#### [Data provided]
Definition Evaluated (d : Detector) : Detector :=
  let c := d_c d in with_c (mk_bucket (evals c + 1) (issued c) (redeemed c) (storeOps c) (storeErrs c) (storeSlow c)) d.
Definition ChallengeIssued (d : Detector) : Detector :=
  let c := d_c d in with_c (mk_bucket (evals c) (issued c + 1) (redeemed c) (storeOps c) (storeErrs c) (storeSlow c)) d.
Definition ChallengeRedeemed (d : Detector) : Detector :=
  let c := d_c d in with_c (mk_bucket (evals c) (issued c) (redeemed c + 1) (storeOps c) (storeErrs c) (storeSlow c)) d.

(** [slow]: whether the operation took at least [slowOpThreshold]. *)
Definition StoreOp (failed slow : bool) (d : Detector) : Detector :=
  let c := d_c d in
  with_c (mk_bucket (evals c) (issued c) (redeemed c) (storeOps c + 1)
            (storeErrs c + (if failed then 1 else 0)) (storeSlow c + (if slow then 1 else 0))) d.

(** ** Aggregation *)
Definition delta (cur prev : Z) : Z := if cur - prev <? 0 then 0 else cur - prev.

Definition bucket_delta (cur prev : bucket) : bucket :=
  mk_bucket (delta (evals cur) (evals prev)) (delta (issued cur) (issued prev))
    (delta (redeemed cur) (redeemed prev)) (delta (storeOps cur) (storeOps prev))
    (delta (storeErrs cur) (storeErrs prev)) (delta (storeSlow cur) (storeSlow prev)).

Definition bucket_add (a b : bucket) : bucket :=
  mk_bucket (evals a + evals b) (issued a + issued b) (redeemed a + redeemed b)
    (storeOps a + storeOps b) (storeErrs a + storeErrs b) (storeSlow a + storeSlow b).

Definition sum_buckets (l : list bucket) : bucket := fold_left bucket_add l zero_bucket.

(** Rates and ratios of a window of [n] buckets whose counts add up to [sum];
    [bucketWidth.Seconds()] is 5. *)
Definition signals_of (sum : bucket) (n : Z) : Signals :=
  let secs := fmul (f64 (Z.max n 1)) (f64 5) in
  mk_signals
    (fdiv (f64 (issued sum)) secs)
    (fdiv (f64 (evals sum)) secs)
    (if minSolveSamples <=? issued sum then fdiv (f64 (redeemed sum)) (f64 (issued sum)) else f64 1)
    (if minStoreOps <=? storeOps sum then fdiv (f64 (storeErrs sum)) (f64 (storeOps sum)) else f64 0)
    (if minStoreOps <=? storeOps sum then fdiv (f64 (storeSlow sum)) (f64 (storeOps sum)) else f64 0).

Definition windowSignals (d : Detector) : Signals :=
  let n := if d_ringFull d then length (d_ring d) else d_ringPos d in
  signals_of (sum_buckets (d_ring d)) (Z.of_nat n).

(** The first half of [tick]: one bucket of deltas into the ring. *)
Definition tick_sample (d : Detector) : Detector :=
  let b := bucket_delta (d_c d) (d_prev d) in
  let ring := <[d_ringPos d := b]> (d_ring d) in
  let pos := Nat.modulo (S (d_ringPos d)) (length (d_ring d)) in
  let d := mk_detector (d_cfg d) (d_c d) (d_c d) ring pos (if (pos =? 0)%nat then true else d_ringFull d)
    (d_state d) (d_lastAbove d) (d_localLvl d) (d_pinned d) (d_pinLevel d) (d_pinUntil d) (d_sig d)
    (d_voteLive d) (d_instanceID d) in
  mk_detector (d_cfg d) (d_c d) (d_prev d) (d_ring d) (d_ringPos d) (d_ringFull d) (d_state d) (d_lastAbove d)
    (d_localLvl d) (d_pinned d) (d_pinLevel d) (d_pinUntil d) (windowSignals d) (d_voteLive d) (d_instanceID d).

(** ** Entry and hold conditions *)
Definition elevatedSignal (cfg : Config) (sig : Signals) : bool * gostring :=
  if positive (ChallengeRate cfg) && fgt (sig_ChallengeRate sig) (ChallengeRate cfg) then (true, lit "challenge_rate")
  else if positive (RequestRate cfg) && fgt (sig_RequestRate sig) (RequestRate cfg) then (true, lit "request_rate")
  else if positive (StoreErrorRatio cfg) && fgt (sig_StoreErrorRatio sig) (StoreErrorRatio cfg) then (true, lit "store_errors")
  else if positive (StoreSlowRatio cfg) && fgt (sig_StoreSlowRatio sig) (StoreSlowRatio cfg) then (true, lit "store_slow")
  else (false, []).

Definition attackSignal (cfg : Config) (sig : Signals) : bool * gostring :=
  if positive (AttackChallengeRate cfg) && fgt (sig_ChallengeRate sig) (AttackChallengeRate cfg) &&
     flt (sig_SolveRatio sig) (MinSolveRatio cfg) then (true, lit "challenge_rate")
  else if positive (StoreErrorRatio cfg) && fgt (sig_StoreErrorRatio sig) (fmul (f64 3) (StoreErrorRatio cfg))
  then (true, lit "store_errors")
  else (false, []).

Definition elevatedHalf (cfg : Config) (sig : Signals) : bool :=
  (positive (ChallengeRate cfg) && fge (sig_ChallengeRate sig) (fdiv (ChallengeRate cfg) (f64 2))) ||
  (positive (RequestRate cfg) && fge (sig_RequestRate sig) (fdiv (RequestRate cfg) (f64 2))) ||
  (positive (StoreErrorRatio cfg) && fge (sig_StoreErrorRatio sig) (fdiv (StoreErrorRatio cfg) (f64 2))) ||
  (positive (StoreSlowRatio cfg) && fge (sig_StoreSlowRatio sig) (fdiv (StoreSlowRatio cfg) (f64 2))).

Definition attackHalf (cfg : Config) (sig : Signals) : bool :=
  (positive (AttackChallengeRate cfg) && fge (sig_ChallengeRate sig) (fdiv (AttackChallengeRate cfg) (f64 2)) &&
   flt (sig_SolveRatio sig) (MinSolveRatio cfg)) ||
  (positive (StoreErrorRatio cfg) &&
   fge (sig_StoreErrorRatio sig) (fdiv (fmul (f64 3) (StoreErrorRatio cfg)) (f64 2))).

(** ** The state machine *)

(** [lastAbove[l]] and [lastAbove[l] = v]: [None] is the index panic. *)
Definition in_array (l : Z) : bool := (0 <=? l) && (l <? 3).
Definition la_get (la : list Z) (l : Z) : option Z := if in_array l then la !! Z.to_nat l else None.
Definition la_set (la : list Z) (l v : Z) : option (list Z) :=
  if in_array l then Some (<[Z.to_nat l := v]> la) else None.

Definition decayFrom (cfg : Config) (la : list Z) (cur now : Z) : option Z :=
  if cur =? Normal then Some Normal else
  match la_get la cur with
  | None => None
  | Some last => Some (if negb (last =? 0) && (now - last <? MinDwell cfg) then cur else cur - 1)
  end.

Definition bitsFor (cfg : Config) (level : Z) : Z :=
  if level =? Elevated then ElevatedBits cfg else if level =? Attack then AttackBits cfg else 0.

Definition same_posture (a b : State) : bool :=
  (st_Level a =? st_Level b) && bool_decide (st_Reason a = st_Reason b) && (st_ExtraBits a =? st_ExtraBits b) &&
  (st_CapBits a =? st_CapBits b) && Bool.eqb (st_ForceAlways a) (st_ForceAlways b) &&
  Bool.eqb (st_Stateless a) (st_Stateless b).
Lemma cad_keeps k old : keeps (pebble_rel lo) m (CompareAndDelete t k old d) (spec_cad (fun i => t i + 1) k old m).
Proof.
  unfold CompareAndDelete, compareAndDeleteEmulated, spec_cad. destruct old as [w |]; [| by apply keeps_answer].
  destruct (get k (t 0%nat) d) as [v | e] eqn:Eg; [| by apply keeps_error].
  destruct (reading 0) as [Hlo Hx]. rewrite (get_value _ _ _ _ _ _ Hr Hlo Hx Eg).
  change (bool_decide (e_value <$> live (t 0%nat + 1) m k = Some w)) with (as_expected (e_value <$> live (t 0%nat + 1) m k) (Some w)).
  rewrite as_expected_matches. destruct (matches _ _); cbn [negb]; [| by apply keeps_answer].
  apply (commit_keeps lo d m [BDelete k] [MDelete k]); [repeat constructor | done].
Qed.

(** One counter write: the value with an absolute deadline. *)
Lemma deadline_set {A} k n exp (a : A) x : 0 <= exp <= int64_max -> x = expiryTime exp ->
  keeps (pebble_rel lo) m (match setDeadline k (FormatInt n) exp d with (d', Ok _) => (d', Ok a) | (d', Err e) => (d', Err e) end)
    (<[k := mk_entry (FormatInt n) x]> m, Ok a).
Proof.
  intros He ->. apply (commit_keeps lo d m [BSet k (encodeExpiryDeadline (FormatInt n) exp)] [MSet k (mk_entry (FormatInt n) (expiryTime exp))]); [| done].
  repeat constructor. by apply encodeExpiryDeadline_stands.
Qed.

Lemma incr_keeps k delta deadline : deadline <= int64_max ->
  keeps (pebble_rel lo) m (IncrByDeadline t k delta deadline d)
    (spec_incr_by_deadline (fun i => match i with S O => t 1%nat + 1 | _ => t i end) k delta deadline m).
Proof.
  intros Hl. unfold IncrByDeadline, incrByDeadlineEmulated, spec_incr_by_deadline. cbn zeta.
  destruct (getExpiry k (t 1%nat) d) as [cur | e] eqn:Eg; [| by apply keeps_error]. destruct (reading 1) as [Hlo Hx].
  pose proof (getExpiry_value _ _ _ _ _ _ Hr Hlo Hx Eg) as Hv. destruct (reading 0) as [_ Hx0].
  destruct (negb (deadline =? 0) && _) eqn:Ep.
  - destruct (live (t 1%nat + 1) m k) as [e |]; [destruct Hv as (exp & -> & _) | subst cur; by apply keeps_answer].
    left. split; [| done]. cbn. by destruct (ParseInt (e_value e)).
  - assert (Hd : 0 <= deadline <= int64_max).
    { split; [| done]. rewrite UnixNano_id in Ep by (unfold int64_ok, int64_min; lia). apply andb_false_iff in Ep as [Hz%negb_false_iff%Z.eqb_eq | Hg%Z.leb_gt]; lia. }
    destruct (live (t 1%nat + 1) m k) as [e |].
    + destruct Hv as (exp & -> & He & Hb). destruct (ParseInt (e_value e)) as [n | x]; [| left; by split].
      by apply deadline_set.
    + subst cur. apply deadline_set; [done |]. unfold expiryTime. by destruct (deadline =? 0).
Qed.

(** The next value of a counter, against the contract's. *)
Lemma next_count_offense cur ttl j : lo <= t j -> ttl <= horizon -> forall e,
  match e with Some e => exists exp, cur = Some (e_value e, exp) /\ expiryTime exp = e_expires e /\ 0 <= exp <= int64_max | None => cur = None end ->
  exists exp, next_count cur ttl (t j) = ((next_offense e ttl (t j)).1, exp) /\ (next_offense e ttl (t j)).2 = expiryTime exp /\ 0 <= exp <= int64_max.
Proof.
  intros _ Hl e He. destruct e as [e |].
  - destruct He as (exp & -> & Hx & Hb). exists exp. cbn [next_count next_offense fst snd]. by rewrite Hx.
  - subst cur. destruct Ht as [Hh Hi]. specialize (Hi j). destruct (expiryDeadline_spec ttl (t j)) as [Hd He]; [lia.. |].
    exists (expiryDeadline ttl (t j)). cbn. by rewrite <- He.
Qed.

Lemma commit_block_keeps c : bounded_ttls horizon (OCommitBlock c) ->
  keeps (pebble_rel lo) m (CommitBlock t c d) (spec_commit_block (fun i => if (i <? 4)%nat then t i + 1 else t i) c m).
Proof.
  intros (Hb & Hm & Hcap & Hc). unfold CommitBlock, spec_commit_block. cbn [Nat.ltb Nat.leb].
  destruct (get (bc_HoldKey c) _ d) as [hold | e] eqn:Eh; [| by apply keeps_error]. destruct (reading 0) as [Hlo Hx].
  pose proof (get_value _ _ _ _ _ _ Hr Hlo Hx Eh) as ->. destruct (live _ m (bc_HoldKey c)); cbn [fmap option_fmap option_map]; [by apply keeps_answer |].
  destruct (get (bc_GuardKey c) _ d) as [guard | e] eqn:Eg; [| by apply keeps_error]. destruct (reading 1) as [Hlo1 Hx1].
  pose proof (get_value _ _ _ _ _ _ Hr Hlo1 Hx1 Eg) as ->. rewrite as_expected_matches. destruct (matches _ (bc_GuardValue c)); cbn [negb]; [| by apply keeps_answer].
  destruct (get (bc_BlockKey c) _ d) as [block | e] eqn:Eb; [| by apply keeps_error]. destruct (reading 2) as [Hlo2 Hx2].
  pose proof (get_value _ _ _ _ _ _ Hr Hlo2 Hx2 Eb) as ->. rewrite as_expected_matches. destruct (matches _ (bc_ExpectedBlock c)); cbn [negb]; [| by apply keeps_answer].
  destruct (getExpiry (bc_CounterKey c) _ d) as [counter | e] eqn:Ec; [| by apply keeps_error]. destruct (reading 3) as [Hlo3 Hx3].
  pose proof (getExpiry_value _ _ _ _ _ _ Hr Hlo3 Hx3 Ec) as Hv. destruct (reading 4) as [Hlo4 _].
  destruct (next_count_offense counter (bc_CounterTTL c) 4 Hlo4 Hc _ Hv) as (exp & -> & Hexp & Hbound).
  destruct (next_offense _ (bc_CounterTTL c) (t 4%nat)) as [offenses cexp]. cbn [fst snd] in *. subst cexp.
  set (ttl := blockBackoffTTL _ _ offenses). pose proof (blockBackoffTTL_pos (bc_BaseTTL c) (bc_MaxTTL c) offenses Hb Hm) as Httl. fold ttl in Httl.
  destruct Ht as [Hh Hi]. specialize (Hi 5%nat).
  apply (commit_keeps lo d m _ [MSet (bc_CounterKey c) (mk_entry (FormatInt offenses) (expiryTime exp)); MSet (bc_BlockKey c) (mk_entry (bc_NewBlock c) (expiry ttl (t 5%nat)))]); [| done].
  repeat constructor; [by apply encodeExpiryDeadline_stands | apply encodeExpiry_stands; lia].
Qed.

#### [Problem to solve]
From the records above, extract exactly and only the lines that begin at the line with "(** [lastAbove[l]] and" and stop after the line with "Definition la_set (la".

#### [The answer]
(** [lastAbove[l]] and [lastAbove[l] = v]: [None] is the index panic. *)
Definition in_array (l : Z) : bool := (0 <=? l) && (l <? 3).
Definition la_get (la : list Z) (l : Z) : option Z := if in_array l then la !! Z.to_nat l else None.
Definition la_set (la : list Z) (l v : Z) : option (list Z) :=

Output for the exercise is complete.